DBS samples DBS 2 to DBS 5 were collected “at home” by participants as “self-sampling”. Even though the participants were instructed on how to correctly collect a capillary blood sample, this procedure could present a potential risk with respect to PEth concentrations: If too much pressure is applied onto the finger, the blood might be diluted leading to a falsified result [37]. The analysis of the hematocrit value might help to address this issue [38].
In this study, we did not include a placebo group, which we found not necessary due to the fact that we have used DBS samples from reliable teetotalers or long-term abstainers for many years, and never found a positive PEth concentration in those samples.
Conclusion
In this study, the formation of phosphatidylethanol above the quantification limit of 10 ng/mL was detected in all participants with a BAC between 0.47 and 0.68 g/kg. The minimum BAC that resulted in a PEth concentration above a cut-off of 20 ng/mL was 0.48 g/kg. These results make PEth appear promising as a marker for controlled moderate alcohol consumption. Its use as an abstinence marker for regranting of the driver’s license based on detection after a single alcohol consumption also appears possible. However, the short detection period of one to three days and the moderate amount of alcohol that led to an increase in PEth in this study mean that further research into the detection period in a larger group of subjects is needed for a definitive assessment.
Acknowledgements
The authors would like to thank the team of the Forensic Toxicology and Chemistry (FTC) at the Institute for Forensic Medicine, Bern and Marlies Timmerman for their support and the analysis of the urine samples for EtG and EtS.
Declarations
Ethical approval
This study was performed in line with the principles of the Declaration of Helsinki. The trial was approved by the Ethics Committee of the University of Freiburg (reference 20-1243_1 on 29 June 2021).
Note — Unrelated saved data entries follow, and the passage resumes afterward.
Lemma settle_found s start current blocks driver stop last tx writes :
  settle s start current blocks driver stop last = Some (Ok tx, writes) -> exists n, (n, Ok (Some tx)) ∈ blocks.
Proof.
  unfold settle, settle_result. destruct (if current <? st_deadline s then _ else _) as [n r].
  destruct (wait_for_settlement_transaction _ (take n blocks)) eqn:E.
  - intros [= -> <-]. apply wait_found in E as (m & Hm). exists m. by apply (subseteq_take n).
  - destruct r; [|done]. destruct (wait_for_settlement_transaction _ blocks) eqn:E'; [|done]. intros [= -> <-].
    by apply wait_found in E'.
Qed.

(** The writes of a settlement, in the order they are sent off, record how it ended. *)
Lemma settle_recorded s start current blocks driver stop last res writes db :
  Z.of_nat (st_solution_uid s) < 2 ^ 63 -> current < st_deadline s -> st_deadline s < 2 ^ 63 -> last < 2 ^ 63 ->
  rd_executions db !! (st_auction_id s, bs_solver (st_solution s), Z.of_nat (st_solution_uid s)) = None ->
  settle s start current blocks driver stop last = Some (res, writes) ->
  rd_executions (foldl (fun db w => settle_write w db) db writes)
    !! (st_auction_id s, bs_solver (st_solution s), Z.of_nat (st_solution_uid s))
  = Some (mkExecutionRow start current (st_deadline s) (Some (stop, last, outcome_label res))).
Proof.
  intros Hu Hc Hd Hl Hnew. unfold settle. destruct (settle_result _ _ _ _); [|done].
  destruct (Z.ltb_spec current (st_deadline s)); [|lia]. intros [= -> <-]. cbn.
  unfold store_settlement_execution_started, store_settlement_execution_ended, i64_try_from. cbn.
  rewrite !(proj2 (Z.ltb_lt _ _)) by lia. rewrite Hnew. cbn. by rewrite lookup_alter_eq, lookup_insert_eq.
Qed.

(** ** Examples *)
Definition sample_order (uid : Z) : DomainOrder :=
  mkDomainOrder uid (mkAsset 1 1000) (mkAsset 2 900) [] Sell 0 100 None 5 false 0 [] [] SellErc20 BuyErc20 0 SigPreSign None.
Definition sample_cache (block : Z) (uids : list Z) : CacheState :=
  mkCacheState BannedUsers.Users_none
    (Some (mkRawAuctionData block (sample_order <$> uids) {[ 2 := 10 ^ 18 ]} [], mkSolvableOrders ∅ ∅ 0 0)).
Definition sample_db : RunDb :=
  mkRunDb 6 None ∅ (mkCompetitionDb ∅ ∅ ∅ ∅) ∅ ∅ ∅ ∅ [] [] ∅.
Definition sample_driver : Driver := mkDriver "driver" 7.
Definition sample_response : SolutionDto :=
  mkSolutionDto 0 50 7 {[ 1 := mkTradedOrderDto Sell 1 2 1000 900 1000 950 ]} (<[1 := 100]> (<[2 := 100]> ∅)).
Definition sample_config : RunConfig := mkRunConfig 5 1 2 3 false [sample_driver] 9 100.
Definition sample_env (hash : Z) : RunEnv :=
  mkRunEnv (mkAcquireEnv 0 true (Ok tt) (Ok true)) (mkBlockInfo 100 hash) 0 (mkBlockInfo 101 (hash + 1))
    (mkCutEnv true true true)
    (mkSolveEnv (fun _ => mkSolveAnswer true (Ok tt) (Ok true) (Ok [sample_response])) 100
       (mkPostEnv true true true true true)).
Definition keep_cache (_ : RunEnv) (_ : Z) (_ : bool) (cache : CacheState) : comp (result string unit * CacheState) :=
  Ret (Ok tt, cache).
Definition sample_iteration (hash : Z) : LoopState -> comp LoopState :=
  run_iteration sample_config id f64_trunc (fun _ => None) keep_cache (sample_env hash).
Definition sample_state : LoopState :=
  match sample_iteration 1 (loop_init sample_config 0 (sample_cache 100 [1; 3]) sample_db) with
  | Ret st => st
  | Panic => loop_init sample_config 0 (sample_cache 100 [1; 3]) sample_db
  end.

Definition sample_started : Started :=
  mkStarted 7 "driver" (mkBidSolution 0 7 {[ 1 := mkTradedOrder Sell (mkAsset 1 1000) (mkAsset 2 900) 1000 950 ]}
                          (<[1 := 100]> (<[2 := 100]> ∅))) 0 105.

Lemma sample_reached : sample_iteration 1 (loop_init sample_config 0 (sample_cache 100 [1; 3]) sample_db) = Ret sample_state.
Proof. vm_compute. reflexivity. Qed.

(** The order 1 is being settled, so that the next auction has the order 3 only. *)
Lemma in_flight_orders_left_out_witness :
  exists auction db,
    cut_auction (mkCutEnv true true true) (sample_cache 101 [1; 3]) (ls_db sample_state) = (Some auction, db) /\
    (1 ∉ (do_uid <$> au_orders auction)) /\ OrderUid_owner 1 ∉ au_surplus_capturing_jit_order_owners auction.
Proof.
  do 2 eexists. split; [vm_compute; reflexivity|].
  eapply (in_flight_orders_left_out sample_config id f64_trunc (fun _ => None) keep_cache 0 (sample_cache 100 [1; 3]) sample_db
    sample_state sample_started 1 (mkCutEnv true true true) (sample_cache 101 [1; 3]) _ _).
  - intros id uid [e He]. vm_compute in He. discriminate He.
  - eapply rtc_once, step_iterate, sample_reached.
  - vm_compute. left.
  - vm_compute. by eexists.
  - reflexivity.
  - vm_compute. reflexivity.
  - vm_compute. reflexivity.
  - vm_compute. reflexivity.
Defined.

(** The comment of [next_auction] says that solvers only run when the auction or the block has
    changed, but the block of a run whose auction is new is not remembered: the same
    auction is run a second time in the same block. *)
Lemma same_auction_runs_twice :
  let next := next_auction (mkCutEnv true true true) (sample_cache 100 [1; 3]) 1 in
  match next None None sample_db with
  | (Some a, prev, block, db) =>
      match next prev block db with
      | (Some b, _, block', _) => auction_eqb a b = true /\ block' = Some 1
      | _ => False
      end
  | _ => False
  end.
Proof. vm_compute. done. Qed.

(** Both writes of a settlement are sent off as tasks of their own: the outcome is lost when
    it is written before the row is there. *)
Lemma early_outcome_lost :
  exists res writes, settle sample_started 10 100 [] (O, Err "refused"%string) 11 100 = Some (res, writes) /\
    er_end <$> rd_executions (foldl (fun db w => settle_write w db) sample_db (rev writes)) !! (7, 7, 0) = Some None.
Proof.
  exists (Err (SettleOther "refused")), [WriteStarted sample_started 10 100; WriteEnded sample_started 11 100 "driver failed: refused"].
  split; [reflexivity|vm_compute; reflexivity].
Qed.

(** The gauge stays at 1 when the session of the leader dies and another one has the lock. *)
Lemma lost_leader_gauge :
  let '(t, gauge) := tracker_try_acquire (mkAcquireEnv 1000 true (Ok tt) (Ok true)) (LeaderLockTracker_new (Some (LeaderLock_new 0 200))) 0 in
  let '(t', gauge') := tracker_try_acquire (mkAcquireEnv 2000 false (Ok tt) (Ok false)) t gauge in
  is_leader t = true /\ gauge = 1 /\ is_leader t' = false /\ gauge' = 1.
Proof. vm_compute. done. Qed.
Compliance with ethical standarts
Generally accepted principles of ethical and professional conduct in research involving human participants have been followed. Informed consent was obtained from the participants
Consent to participate
Each participant gave written consent to participate in this study. Withdrawal from the study was possible at any time, but was not done by any of the participants enrolled in this study.
Consent for publication
Participants signed informed consent regarding publishing their data anonymously.
Competing interests
The authors declare that there are no financial or non-financial interests that are directly or indirectly related to the work submitted.